We can make the same point by noting that when the E-plane of an antenna is parallel to the earth, the effects of ground quality are relatively small. However, if the E-plane is at right angles to the earth, the situation changes considerably. Of course, this situation corresponds to having a vertical antenna.

Figure 13: Vertical dipole for 40 meters place 10' above ground at the antenna base.

Using the same three soil types, we can take a simple vertical dipole and illustrate the difference. In this case, I modeled a full-length vertical dipole with the bottom 10' off the ground, as shown in Figure 13. The resulting patterns for the three ground qualities can be combined in a single graphic of the multiple polar plots, as shown in Figure 14. Note that the best ground quality produces the lowest take-off angle and the greatest signal strength, while the worst produces a weaker field strength at a higher angle.

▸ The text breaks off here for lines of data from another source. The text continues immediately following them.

Lemma Bind_covers_placeholders_witness :
  Bind echo false "select 1 from t where id in (@ids) and n = @Name" ids_args "Q"
    = Ok (mkBoundSQL "select 1 from t where id in (@ids_0, @ids_1) and n = @Name"
        [mkNamedArg "ids_0" (BoundValue (VInt KInt64 7)); mkNamedArg "ids_1" (BoundValue (VInt KInt64 9));
         mkNamedArg "Name" (BoundValue (VString "x"))]) /\
  exists a, a ∈ [mkNamedArg "ids_0" (BoundValue (VInt KInt64 7));
                 mkNamedArg "ids_1" (BoundValue (VInt KInt64 9));
                 mkNamedArg "Name" (BoundValue (VString "x"))] /\
    EqualFold (arg_Name a) "ids_1" = true.
Proof.
  split; [vm_compute; reflexivity|].
  apply (Bind_covers_placeholders echo false
    "select 1 from t where id in (@ids) and n = @Name" ids_args "Q"
    (mkBoundSQL "select 1 from t where id in (@ids_0, @ids_1) and n = @Name"
       [mkNamedArg "ids_0" (BoundValue (VInt KInt64 7)); mkNamedArg "ids_1" (BoundValue (VInt KInt64 9));
        mkNamedArg "Name" (BoundValue (VString "x"))])).
  - vm_compute. reflexivity.
  - repeat constructor; discriminate.
  - vm_compute. right. left.
Defined.

(** Matching is strict in both directions.  A placeholder no field matches is
    PRM-001 whatever the values are; with a converter that accepts the values,
    a field no placeholder uses is PRM-002, and [Bind] succeeds exactly when
    the placeholders and the fields match both ways. *)
Theorem Bind_strict td sqlText args queryName (Htd : forall v c, is_ok (td v c) = true) :
  ((exists n, n ∈ FindPlaceholders sqlText /\ ~ has_field (af_name <$> args) n) ->
     Bind td false sqlText args queryName = Fail (NewError "PRM-001" queryName)) /\
  ((forall n, n ∈ FindPlaceholders sqlText -> has_field (af_name <$> args) n) ->
   (exists f, f ∈ args /\ forall n, n ∈ FindPlaceholders sqlText -> EqualFold n (af_name f) = false) ->
     Bind td false sqlText args queryName = Fail (NewError "PRM-002" queryName)) /\
  (is_ok (Bind td false sqlText args queryName) = true
     <-> strict_match sqlText (af_name <$> args)).
Proof.
  rewrite Bind_unfold. destruct (first_missing _ _) as [p|] eqn:Ef.
  - assert (Hno : ~ forall n, n ∈ FindPlaceholders sqlText -> has_field (af_name <$> args) n)
      by (intros H%first_missing_None; congruence).
    split; [done|]. split; [done|]. split; [done|]. by intros [? _].
  - pose proof (proj1 (first_missing_None _ _) Ef) as Hall.
    split; [intros (n & Hn & Hno); by destruct Hno; apply Hall|].
    assert (Hplan : forall f, fp_placeholder (plan_field sqlText queryName f)
              = find_fold (af_name f) (FindPlaceholders sqlText))
      by (intros f; unfold plan_field; by case_decide).
    destruct (bind_fields_total td queryName (mkBindState sqlText [] false)
      (plan_field sqlText queryName <$> args) Htd) as [[Hok HF]|[Hfail HE]].
    + rewrite Forall_fmap, Forall_forall in HF. split.
      * intros _ (f & Hf & Hno). apply HF in Hf as Hne. cbn in Hne. rewrite Hplan in Hne.
        apply find_fold_placeholder in Hne as [Hin He]. by rewrite Hno in He.
      * destruct (foldR _ _ _); [|done]. simpl. split; [intros _|done]. split; [done|].
        intros f Hf. apply list_elem_of_fmap in Hf as (f0 & -> & Hf). rewrite <- Hplan. by apply HF.
    + rewrite Hfail. split; [done|]. simpl. split; [done|]. intros [_ Hs].
      apply Exists_exists in HE as (fp & Hfp & He).
      apply list_elem_of_fmap in Hfp as (f & -> & Hf). rewrite Hplan in He.
      destruct (Hs (af_name f)); [apply list_elem_of_fmap; eauto|done].
Qed.

Lemma Bind_strict_witness :
  (forall v c, is_ok (echo v c) = true) /\
  Bind echo false "select @a" [] "Q" = Fail (NewError "PRM-001" "Q").
Proof.
  split; [done|]. apply (Bind_strict echo "select @a" [] "Q" (fun _ _ => eq_refl)).
  exists "a". split; [vm_compute; left|]. intros (f & Hf & _). by apply not_elem_of_nil in Hf.
Defined.

(** The PostgreSQL rewrite replaces placeholders and nothing else: the text
    splits into literal parts and placeholders, the result has the same literal
    parts with [$n] in each placeholder's place, [n] being the place of the
    lowercased name among the names, which are listed once, in first-seen
    order; and no placeholder is left. *)
Theorem rewritePlaceholders_spec (sql : string) :
  let r := rewritePlaceholders sql in
  rw_names r = first_seen [] (ToLower <$> (Name <$> PlaceholderSpans sql)) /\
  FindPlaceholders (rw_sql r) = [] /\
  exists ps tail,
    Name <$> PlaceholderSpans sql = (fun p => of_bytes p.2) <$> ps /\
    bytes sql = assemble ps (own_words ps) tail /\
    bytes (rw_sql r) = assemble ps ((fun p => dollar (rw_names r) (key_of p)) <$> ps) tail /\
    Forall (fun p => rw_names r !! index_of (key_of p) (rw_names r) = Some (key_of p)) ps.
Proof.
  intros r. destruct (pieces_exist 0 false Text (bytes sql)) as (ps & tail & H).
  pose proof (names_in_pieces _ _ _ H) as Hn. unfold names_in in Hn.
  destruct (rewritePlaceholders_pieces _ _ _ H) as [Hnames Hb]. fold r in Hnames, Hb.
  assert (Hkeys : ToLower <$> (Name <$> PlaceholderSpans sql) = key_of <$> ps)
    by (rewrite Hn, <- list_fmap_compose; reflexivity).
  split; [by rewrite Hkeys|]. split.
  - rewrite FindPlaceholders_spans. change (Name <$> PlaceholderSpans (rw_sql r)) with (names_in (rw_sql r)).
    rewrite names_in_scan, Hb, (assemble_names _ _ _ _ _ _ _ H).
    + clear. induction ps as [|p ps IH]; [done|]. rewrite !fmap_cons. cbn [concat].
      by rewrite dollar_no_names.
    + apply Forall_fmap, Forall_forall. intros p _. apply dollar_ok.
    + by rewrite length_fmap.
  - exists ps, tail. split; [done|]. split; [symmetry; by eapply pieces_assemble|].
    split; [done|]. apply Forall_forall. intros p Hp. apply index_of_lookup.
    rewrite Hnames, first_seen_elem. split; [apply list_elem_of_fmap; eauto|apply not_elem_of_nil].
Qed.

(** C37. [arrange] gives the driver exactly the arguments the rewritten text
    needs.  A statement without a placeholder passes its arguments through as
    they are, named or not; on any other it succeeds exactly when every argument
    is named, every name has an argument and every argument a name, and then
    position [k+1] carries the argument of the [k]-th name, whatever its case. *)
Theorem arrange_spec (sql : string) (args : list NamedValue) :
  let r := rewritePlaceholders sql in
  if decide (rw_names r = []) then arrange r args = Ok args
  else
    (is_ok (arrange r args) = true <->
       Forall (fun a => nv_Name a <> "" /\ ToLower (nv_Name a) ∈ rw_names r) args /\
       forall key, key ∈ rw_names r -> is_Some (argument key args)) /\
    forall out, arrange r args = Ok out ->
      length out = length (rw_names r) /\
      forall k key, rw_names r !! k = Some key ->
        exists v, argument key args = Some v /\ out !! k = Some (mkNamedValue "" (S k) v).
Proof.
  intros r. destruct (decide (rw_names r = [])) as [E|Hne]; [unfold arrange; by rewrite E|].
  by apply arrange_correct.
Qed.

Lemma arrange_spec_witness :
  arrange (rewritePlaceholders "update t set a = @B where k = @a and b = @b")
    [mkNamedValue "A" 1 (BoundValue (VBool true)); mkNamedValue "b" 2 (BoundValue (VBool false))]
  = Ok [mkNamedValue "" 1 (BoundValue (VBool false)); mkNamedValue "" 2 (BoundValue (VBool true))] /\
  length [mkNamedValue "" 1 (BoundValue (VBool false)); mkNamedValue "" 2 (BoundValue (VBool true))]
  = length (rw_names (rewritePlaceholders "update t set a = @B where k = @a and b = @b")).
Proof.
  pose proof (arrange_spec "update t set a = @B where k = @a and b = @b"
    [mkNamedValue "A" 1 (BoundValue (VBool true)); mkNamedValue "b" 2 (BoundValue (VBool false))]) as H.
  cbv zeta in H. rewrite decide_False in H by (vm_compute; discriminate). destruct H as [_ H].
  split; [vm_compute; reflexivity|]. apply H. vm_compute. reflexivity.
Defined.

(** A placeholder an IN list generates may be one the SQL already has. *)
Example Bind_generated_name_collides :
  Bind echo false "select 1 from t where id in (@ids) and n = @ids_0"
    [mkArgField "ids" TypeInt64 (Collection [VInt KInt64 7]) (VInt KInt64 0);
     mkArgField "ids_0" TypeInt64 (Scalar (VInt KInt64 9)) VNil] "Q"
  = Ok (mkBoundSQL "select 1 from t where id in (@ids_0) and n = @ids_0"
      [mkNamedArg "ids_0" (BoundValue (VInt KInt64 7));
       mkNamedArg "ids_0" (BoundValue (VInt KInt64 9))]).
Proof. by vm_compute. Qed.
(* ===== verification/Guid.v ===== *)
(** GUIDs (internal/core/guid.go): sixteen bytes, written as lower-case
    hyphenated hexadecimal and read back from any spelling of it. *)
From S2P Require Import Prelude GoStrings.

(** ** [encoding/hex] *)

Definition hex_digit (n : N) : ascii := ascii_of_N (if n <? 10 then n + 48 else n + 87)%N.

Definition from_hex (c : ascii) : option N :=
  if is_digit c then Some (ord c - 48)%N
  else if in_range 97 102 c then Some (ord c - 87)%N
  else if in_range 65 70 c then Some (ord c - 55)%N
  else None.

Definition EncodeToString (l : list ascii) : list ascii :=
  l ≫= fun c => [hex_digit (ord c / 16); hex_digit (ord c mod 16)].

Fixpoint hex_Decode (l : list ascii) : option (list ascii) :=
  match l with
  | [] => Some []
  | a :: b :: l' =>
      high ← from_hex a;
      low ← from_hex b;
      rest ← hex_Decode l';
      Some (ascii_of_N (high * 16 + low) :: rest)
  | [_] => None
  end.

(** ** The type *)

(** [rand.Read] filled [random]; six bits of it are the version and variant. *)
Definition stamp_bits (keep set : N) (c : ascii) : ascii := ascii_of_N (N.lor (N.land (ord c) keep) set).
Definition NewGUID (random : list ascii) : string :=
  of_bytes (alter (stamp_bits 63 128) 8 (alter (stamp_bits 15 64) 6 random)).

(** [strings.NewReplacer("-", "", "{", "", "}", "")] *)
Definition guid_punctuation (c : ascii) : bool :=
  Ascii.eqb c "-"%char || Ascii.eqb c "{"%char || Ascii.eqb c "}"%char.
Definition cleaned (text : string) : list ascii :=
  List.filter (fun c => negb (guid_punctuation c)) (bytes (TrimSpace text)).

Definition ParseGUID (text : string) : result string :=
  if decide (length (cleaned text) = 32) then
    match hex_Decode (cleaned text) with
    | Some g => Ok (of_bytes g)
    | None => Fail (NewError "MAP-031" "GUID")
    end
  else Fail (NewError "MAP-031" "GUID").

Definition GUIDFromBytes (blob : string) : result string :=
  if decide (String.length blob = 16) then Ok blob else Fail (NewError "MAP-031" "GUID").

Definition GUID_String (g : string) : string :=
  let h := of_bytes (EncodeToString (bytes g)) in
  slice h 0 8 +:+ "-" +:+ slice h 8 12 +:+ "-" +:+ slice h 12 16 +:+ "-" +:+ slice h 16 20 +:+ "-" +:+ slice h 20 32.

Definition GUID_IsZero (g : string) : bool := bool_decide (g = of_bytes (replicate 16 zero)).

(** ** Hexadecimal *)

Lemma from_hex_lower c n : from_hex c = Some n <-> (n < 16)%N /\ to_lower c = hex_digit n.
Proof.
  split.
  - destruct c as [[] [] [] [] [] [] [] []]; vm_compute; intros H; try discriminate; injection H as <-;
      by split.
  - intros [Hn Hc]. assert (H : forallb (fun n => bool_decide (from_hex c = Some n) ||
      negb (Ascii.eqb (to_lower c) (hex_digit n))) (N.of_nat <$> seq 0 16) = true) by (all_ascii c).
    rewrite forallb_forall in H. specialize (H n). rewrite Hc, Ascii.eqb_refl, orb_false_r in H.
    apply (bool_decide_eq_true _), H, list_elem_of_In, list_elem_of_fmap. exists (N.to_nat n).
    split; [lia|]. apply elem_of_seq. lia.
Qed.

Lemma ord_lt c : (ord c < 256)%N.
Proof. apply N_ascii_bounded. Qed.
Lemma ord_ascii n : (n < 256)%N -> ord (ascii_of_N n) = n.
Proof. apply N_ascii_embedding. Qed.

Lemma byte_halves h lo : (h < 16)%N -> (lo < 16)%N ->
  let c := ascii_of_N (h * 16 + lo) in (ord c / 16 = h /\ ord c mod 16 = lo)%N.
Proof.
  intros Hh Hlo c. unfold c. rewrite ord_ascii by lia. split.
  - by rewrite N.div_add_l, N.div_small, N.add_0_r by lia.
  - by rewrite N.add_comm, N.Div0.mod_add, N.mod_small by lia.
Qed.
Lemma halves_byte c : ascii_of_N (ord c / 16 * 16 + ord c mod 16) = c.
Proof. rewrite N.mul_comm, <- N.div_mod' by lia. apply ascii_N_embedding. Qed.
Lemma half_lt c : (ord c / 16 < 16 /\ ord c mod 16 < 16)%N.
Proof. pose proof (ord_lt c). split; [apply N.Div0.div_lt_upper_bound; lia|by apply N.mod_lt]. Qed.

(** What decodes to [g] is [g]'s encoding, in either case of letters. *)
Lemma hex_Decode_Some g l : hex_Decode l = Some g <-> to_lower <$> l = EncodeToString g.
Proof.
  revert l. induction g as [|c g IH]; intros l.
  { destruct l as [|a [|b l]]; simpl; split; try done.
    destruct (from_hex a), (from_hex b), (hex_Decode l); by intros [=]. }
  destruct l as [|a [|b l]]; simpl; [split; by intros [=]|split; by intros [=]|].
  change (EncodeToString (c :: g)) with (hex_digit (ord c / 16) :: hex_digit (ord c mod 16) :: EncodeToString g).
  destruct (half_lt c) as [Hh Hl]. split.
  - destruct (from_hex a) as [h|] eqn:Ha, (from_hex b) as [lo|] eqn:Hb, (hex_Decode l) as [r|] eqn:Hr;
      simpl; try done. intros [= Hc ->].
    apply from_hex_lower in Ha as [Ha ->]. apply from_hex_lower in Hb as [Hb ->].
    destruct (byte_halves h lo Ha Hb) as [E1 E2]. rewrite Hc in E1, E2. rewrite E1, E2.
    do 2 f_equal. by apply IH.
  - intros [= Ha Hb Hr]. rewrite (proj2 (from_hex_lower a _) (conj Hh Ha)).
    rewrite (proj2 (from_hex_lower b _) (conj Hl Hb)). rewrite (proj2 (IH l) Hr). simpl.
    by rewrite halves_byte.
Qed.

Lemma length_EncodeToString g : length (EncodeToString g) = 2 * length g.
Proof. induction g as [|c g IH]; simpl; [done|]. rewrite IH. lia. Qed.

(** [ParseGUID] reads exactly the spellings of a GUID - its 32 hexadecimal
    digits in any case, hyphens and braces anywhere, spaces around - and what it
    reads has sixteen bytes. *)
Theorem ParseGUID_exact (text g : string) :
  ParseGUID text = Ok g <->
  String.length g = 16 /\ to_lower <$> cleaned text = EncodeToString (bytes g).
Proof.
  unfold ParseGUID. split.
  - destruct (decide _) as [Hl|]; [|done]. destruct (hex_Decode _) as [r|] eqn:E; [|done]. intros [= <-].
    apply hex_Decode_Some in E. rewrite bytes_of_bytes. split; [|done].
    apply (f_equal length) in E. rewrite length_fmap, length_EncodeToString in E.
    rewrite <- length_bytes, bytes_of_bytes. lia.
  - intros [Hg E]. pose proof (f_equal length E) as Hl.
    rewrite length_fmap, length_EncodeToString, length_bytes, Hg in Hl. rewrite decide_True by done.
    apply hex_Decode_Some in E. by rewrite E, of_bytes_bytes.
Qed.

(** ** The written form *)

Lemma hex_char n : (n < 16)%N ->
  is_space (hex_digit n) = false /\ guid_punctuation (hex_digit n) = false /\ to_lower (hex_digit n) = hex_digit n.
Proof.
  intros Hn. assert (H : forallb (fun n => negb (is_space (hex_digit n)) && negb (guid_punctuation (hex_digit n)) &&
    Ascii.eqb (to_lower (hex_digit n)) (hex_digit n)) (N.of_nat <$> seq 0 16) = true) by (vm_compute; reflexivity).
  rewrite forallb_forall in H. specialize (H n). rewrite !andb_true_iff, !negb_true_iff in H.
  destruct H as [[H1 H2] H3%Ascii.eqb_eq]; [|done].
  apply list_elem_of_In, list_elem_of_fmap. exists (N.to_nat n). split; [lia|]. apply elem_of_seq. lia.
Qed.

Lemma hex_chars g : Forall (fun c => is_space c = false /\ guid_punctuation c = false /\ to_lower c = c) (EncodeToString g).
Proof.
  induction g as [|c g IH]; simpl; [constructor|]. destruct (half_lt c).
  constructor; [by apply hex_char|]. constructor; [by apply hex_char|]. exact IH.
Qed.

Definition kept_char (c : ascii) : bool := negb (guid_punctuation c).
Lemma filter_kept l : Forall (fun c => guid_punctuation c = false) l -> List.filter kept_char l = l.
Proof. induction 1 as [|c l Hc _ IH]; simpl; [done|]. unfold kept_char at 1. by rewrite Hc, IH. Qed.

Lemma GUID_String_groups g : String.length g = 16 ->
  let h := EncodeToString (bytes g) in
  bytes (GUID_String g) = (take 8 h ++ ["-"%char] ++ take 4 (drop 8 h) ++ ["-"%char] ++ take 4 (drop 12 h) ++
    ["-"%char] ++ take 4 (drop 16 h) ++ ["-"%char] ++ drop 20 h)%list.
Proof.
  intros Hg h. unfold GUID_String, slice. rewrite !bytes_app, !bytes_of_bytes. fold h.
  assert (length h = 32) by (subst h; rewrite length_EncodeToString, length_bytes; lia).
  by rewrite (take_ge (drop 20 h)) by (rewrite length_drop; lia).
Qed.

Lemma cleaned_GUID_String g : String.length g = 16 -> cleaned (GUID_String g) = EncodeToString (bytes g).
Proof.
  intros Hg. pose proof (GUID_String_groups g Hg) as E. set (h := EncodeToString (bytes g)) in *.
  pose proof (hex_chars (bytes g)) as Hh. fold h in Hh.
  assert (Hl : length h = 32) by (subst h; rewrite length_EncodeToString, length_bytes; lia).
  assert (Hk : Forall (fun c => guid_punctuation c = false) h) by (eapply Forall_impl; [exact Hh|naive_solver]).
  unfold cleaned. fold kept_char. clearbody h.
  assert (Htrim : TrimSpace (GUID_String g) = GUID_String g).
  { rewrite <- (of_bytes_bytes (GUID_String g)), E.
    destruct h as [|c k]; [done|]. destruct (exists_last (l := drop 20 (c :: k))) as (l & d & Ed).
    { intros El%(f_equal length). rewrite length_drop, Hl in El. done. }
    rewrite Ed. simpl take at 1. cbn [app]. rewrite !app_comm_cons, !app_assoc. rewrite <- !app_comm_cons.
    apply TrimSpace_solid; [by inversion Hh as [|? ? [? _]]|].
    assert (Hd : d ∈ c :: k) by (apply (elem_of_drop_in 20); rewrite Ed; set_solver).
    by apply (proj1 (Forall_forall _ _) Hh). }
  rewrite Htrim, E, !List.filter_app. change (List.filter kept_char ["-"%char]) with (@nil ascii).
  rewrite !filter_kept by (repeat first [apply Forall_take|apply Forall_drop]; exact Hk).
  clear - Hl. do 32 (destruct h as [|? h]; [simpl in Hl; lia|]).
  destruct h; [reflexivity|simpl in Hl; lia].
Qed.

(** The stored spelling reads back: every GUID is what [ParseGUID] makes of
    its [String]. *)
Theorem GUID_round_trip (g : string) :
  String.length g = 16 -> ParseGUID (GUID_String g) = Ok g.
Proof.
  intros Hg. apply ParseGUID_exact. split; [done|]. rewrite cleaned_GUID_String by done.
  rewrite <- (list_fmap_id (EncodeToString (bytes g))) at 2. apply list_fmap_ext. intros i c Hc.
  apply list_elem_of_lookup_2 in Hc. by apply (proj1 (Forall_forall _ _) (hex_chars (bytes g))).
Qed.

(** A generated GUID is never the empty one, which stands for a key not set. *)
Lemma NewGUID_not_zero random : length random = 16 -> GUID_IsZero (NewGUID random) = false.
Proof.
  intros Hl. apply bool_decide_eq_false. intros H%(f_equal (fun s => bytes s !! 6)).
  unfold NewGUID in H. rewrite !bytes_of_bytes, list_lookup_alter_ne, list_lookup_alter in H by done.
  destruct (random !! 6) as [c|] eqn:E; [|apply lookup_ge_None in E; lia].
  cbn in H. injection H as H. revert H. unfold stamp_bits. destruct c as [[] [] [] [] [] [] [] []]; vm_compute; discriminate.
Qed.

Lemma NewGUID_length random : length random = 16 -> String.length (NewGUID random) = 16.
Proof. intros H. unfold NewGUID. by rewrite <- length_bytes, bytes_of_bytes, !length_alter. Qed.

Figure 14: Elevation patterns for the 40-meter vertical dipole over three different soil types.

At the same time, notice the absence of strong higher angle lobes in any of the three patterns in Figure 14. You will begin to see why many operators prefer vertical antennas for DX work, especially on the lower HF bands, where getting a horizontal antenna high enough to have a low-angle lobe of maximum radiation is often not feasible.

These sample patterns should do more than acquaint you with the terminology and geometry of antenna patterns. They should be the beginning of the development of your expectations when seeing antenna plots of either horizontal or vertical antennas. Polarization: the Simple and the Complex

Most modeling programs from which antenna patterns emerge can show not only the total far field of the antenna, but as well show both the vertically polarized and horizontally polarized components of that field. Linear antennas, such as the vertical dipole or the Yagi, tend to have negligible radiation cross polarized to the general orientation of the antenna. However, Many antenna types yield both types of radiation.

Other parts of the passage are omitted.